The weather however somehow managed to hold out for me, the only main tragedy was not breaking my 40mph DWR. Hurtling downhill at 39.4mph it felt like it would come with ease, until a bumblebee decided to fly directly into my wide open eyeball. I swerved upon the impact of what felt like a punch from a welterweight but somehow managed to recapture control of my rig before bringing it to a halt. I looked around for the culprit with my one good eye. He/she was long gone, laughing his/her arse off in a hedgerow with a free-loading aphid no doubt. My watery eye would go on to wince for the remainder of the day. I’d learned my lesson: don’t fuck with Nature.
Drawing into Sakata, the ominous layers of cloud surrounding Mt. Chokai seemed to peel away as a dazzling blue sky conquered. It was here in Sakata – the conservative agricultural and commercial fishing city – where I would undergo a small sub-quest within my journey. Through the sordid underbelly of the Internet, I’d unravelled something wholesomely curious about Yamagata Prefecture. It was here that the Buddhist sect of Shingon once practiced one of the most extreme forms of enlightenment known to man. Very few Japanese I spoke to about the subject seemed to be aware of the local Yamagatan tradition of self-mummification, i.e. Sokushinbutsu.
This practice took place between the 11th and 19th Centuries, and is currently outlawed in Japan and in the Buddhist community, as a whole. During its time, it only wielded some 24 sketchily known examples, but was believed that to achieve full enlightenment and to become a Living Buddha, one must punish the body to replenish the soul of its sins. The process however was no easy feat and it was said to take some 10 years to fully achieve.
The first stages were spent eating an extreme diet of nuts, seeds, roots, tree bark and arsenic laced water! You’d also need to live inside a small box with a solitary air tube. The monk’s body would be hunched into the lotus position; the small doses of poison being taken daily… slowly killing the monk. His body was stripped of its fat, muscles and brain matter which inevitably aided the preservation of the material body. However, the body was riddled with so much poison that it failed to decompose properly and would in turn keep the maggots at bay.
Each day, the malnourished monk would ring a bell to let his fellow monks know that he was still alive; when the bell stopped ringing, he would then be cast into the final stages of his road to enlightenment. Sealed in his tomb, the monk would be left for a thousand days. After which the tomb would be opened, if he was a pile of bone and slop, the monk had failed in his quest for enlightenment. Yet, if the body remained preserved, he was regarded as a Living Buddha.
Today these monks are still classified as living citizens of Yamagata Prefecture. Making them some of the oldest dudes on Earth… and I needed to to see them.
I pulled up alongside Kaiko-ji Temple, one of three possible places in Yamagata Prefecture that I’d found on the Internet that might be able to help me in my little quest.
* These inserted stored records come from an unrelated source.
(** A decision on a join request is final: once decided, the request
    keeps its status, its decider and its time through any operations that do
    not draw its id again, and every further decision is refused and changes
    nothing. *)
Theorem join_decision_final now rid status by_ s r s1 ops now' status' by' :
  reachable s -> decide_join_request now rid status by_ s = (Ok (Some r), s1) ->
  Forall (no_request rid) ops ->
  j_status r = status /\ j_decided_by r = Some by_ /\ status ∈ DECISIONS /\
  get_join_request rid s = Some (mkJoinRequest (j_request_id r) (j_tenant_id r) (j_user_id r)
                                   "pending" None None (j_created_at r)) /\
  get_join_request rid (exec_all ops s1) = Some r /\
  exists m, decide_join_request now' rid status' by' (exec_all ops s1) =
              (Raise (StoreConflict m), exec_all ops s1).
Proof.
  intros Hs Hd Hops. unfold decide_join_request in Hd. case_decide as Hst; [done|].
  rewrite bind_gets in Hd. destruct (dget rid (join_requests s)) as [r0|] eqn:Hr0; [|done].
  destruct (decide (j_status r0 <> "pending")) as [|Hp%dec_stable]; [done|].
  unfold bind, modify, ret in Hd. simplify_eq. simpl.
  destruct (ji_status _ (reach_join _ _ Hs) _ _ Hr0) as [_ [(_ & Hb & Ha)|[Hin _]]];
    [|rewrite Hp in Hin; set_solver].
  set (r := set_j_decided_at _ _). set (s1 := set_join_requests _ _).
  assert (j_status r <> "pending") as Hnp by (simpl; set_solver).
  assert (get_join_request rid (exec_all ops s1) = Some r) as Hr.
  { assert (get_join_request rid s1 = Some r) as E by apply dget_dset_eq. clearbody s1. clear -Hops E Hnp.
    unfold get_join_request, exec_all in *. revert s1 E.
    induction Hops as [|op ops Hop _ IH]; intros s1 E; simpl; [done|]. apply IH. by apply request_step. }
  split_and!; try done.
  - unfold get_join_request. rewrite Hr0. destruct r0; simpl in *. by subst.
  - unfold decide_join_request. case_decide; [by eexists|]. rewrite bind_gets.
    unfold get_join_request in Hr. rewrite Hr, decide_True by done. by eexists.
Qed.
End join.

(** ** Paging through the events *)
Section events.
Context `{HashLib, Argon2Lib}.

Lemma numbered_after lo l c :
  numbered lo l -> filter (fun e => c < e_seq e) l = drop (Z.to_nat (c - lo + 1)) l.
Proof.
  revert lo. induction l as [|e l IH]; intros lo Hn; [by rewrite drop_nil|].
  pose proof (Hn 0%nat e eq_refl) as He. simpl in He.
  assert (numbered (lo + 1) l) as Hn' by (intros i x Hx; rewrite (Hn (S i) x Hx); lia).
  rewrite filter_cons, (IH _ Hn'). destruct (decide (c < e_seq e)).
  - replace (Z.to_nat (c - lo + 1)) with 0%nat by lia. replace (Z.to_nat (c - (lo + 1) + 1)) with 0%nat by lia.
    done.
  - replace (Z.to_nat (c - lo + 1)) with (S (Z.to_nat (c - (lo + 1) + 1))) by lia. done.
Qed.

(** The page after [c] of a numbered log. *)
Lemma list_events_page s c limit :
  log_inv s -> 0 <= limit ->
  let k := Z.to_nat (c - (event_seq s - zlen (events s) + 1) + 1) in
  list_events c limit s = take (Z.to_nat limit) (drop k (events s)).
Proof.
  intros Hl Hlim. unfold list_events, py_take. rewrite decide_False by lia.
  by rewrite (numbered_after _ _ _ (lg_events s Hl)).
Qed.

(** A consumer that follows the cursor misses nothing and sees nothing
    twice: in every reachable store, a page followed by the page after its
    last event is the longer page; and an empty page means that no event of
    the log is younger than the cursor. *)
Theorem event_paging s c limit limit' :
  reachable s -> 0 < limit -> 0 <= limit' ->
  match last (list_events c limit s) with
  | Some e => list_events c (limit + limit') s =
              list_events c limit s ++ list_events (e_seq e) limit' s
  | None => forall e, e ∈ events s -> e_seq e <= c
  end.
Proof.
  intros Hl%reach_log Hlim Hlim'. pose proof (lg_events s Hl) as Hn.
  rewrite (list_events_page s c limit), (list_events_page s c (limit + limit')) by (done || lia).
  set (lo := event_seq s - zlen (events s) + 1) in *. set (k := Z.to_nat (c - lo + 1)).
  set (n := Z.to_nat limit). destruct (last (take n (drop k (events s)))) as [e|] eqn:He.
  - rewrite last_lookup in He.
    set (m := length (take n (drop k (events s)))) in *.
    assert (m = min n (length (events s) - k)) as Hm by (unfold m; by rewrite length_take, length_drop).
    assert (m <> 0)%nat as Hm0.
    { intros E. apply lookup_lt_Some in He. unfold m in *. lia. }
    rewrite lookup_take_lt, lookup_drop in He by lia. apply Hn in He as Hseq.
    rewrite list_events_page by done. fold lo. rewrite Hseq.
    replace (Z.to_nat (lo + Z.of_nat (k + Init.Nat.pred m) - lo + 1)) with (k + m)%nat by lia.
    rewrite Z2Nat.inj_add by lia. fold n. rewrite <- take_take_drop, drop_drop. f_equal. f_equal.
    destruct (decide (m = n)) as [->|]; [done|]. rewrite !drop_ge; [done|lia..].
  - apply last_None in He. intros e [i Hi]%list_elem_of_lookup.
    assert (length (events s) <= k)%nat as Hk.
    { apply (f_equal length) in He. rewrite length_take, length_drop in He. simpl in He. lia. }
    apply lookup_lt_Some in Hi as Hlt. rewrite (Hn i e Hi). lia.
Qed.
End events.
The temple was small and unassuming; condensed into the grounds of eastern Sakata’s Hiyoriyama Park. The inside of the temple is believed to house two Living Buddha’s. Yet, judging by the lack of life around the complex, my efforts seemed far from promising. I walked up a set of stairs to the temple doors; a small tug on them revealing that the place was locked up tight. The small temple’s exterior was well preserved and sat amongst an equally well-groomed Japanese garden. This told me that the place was still cared for, but just wasn’t open for business. Not today, anyway. I sat in the shade of the steps, out of the sun, for some 15 minutes, in the hope I might spot a monk. After which I was bored. Heaven knows what it must have been like to sit in a box for 10 years, wasting away. I spent a little time walking around the park, along the tranquil forested byways dotted further with an assortment of shrines and temples. Yet, still, I could find no evidence of the living dead. I was a shit Mulder, and I desperately needed my Scully. Returning to Kaiko-show up Temple, I decided to give it one last go. Again, it was as empty and as void of life as it was previously, yet I couldn’t help but feel that I was somehow being watched from afar.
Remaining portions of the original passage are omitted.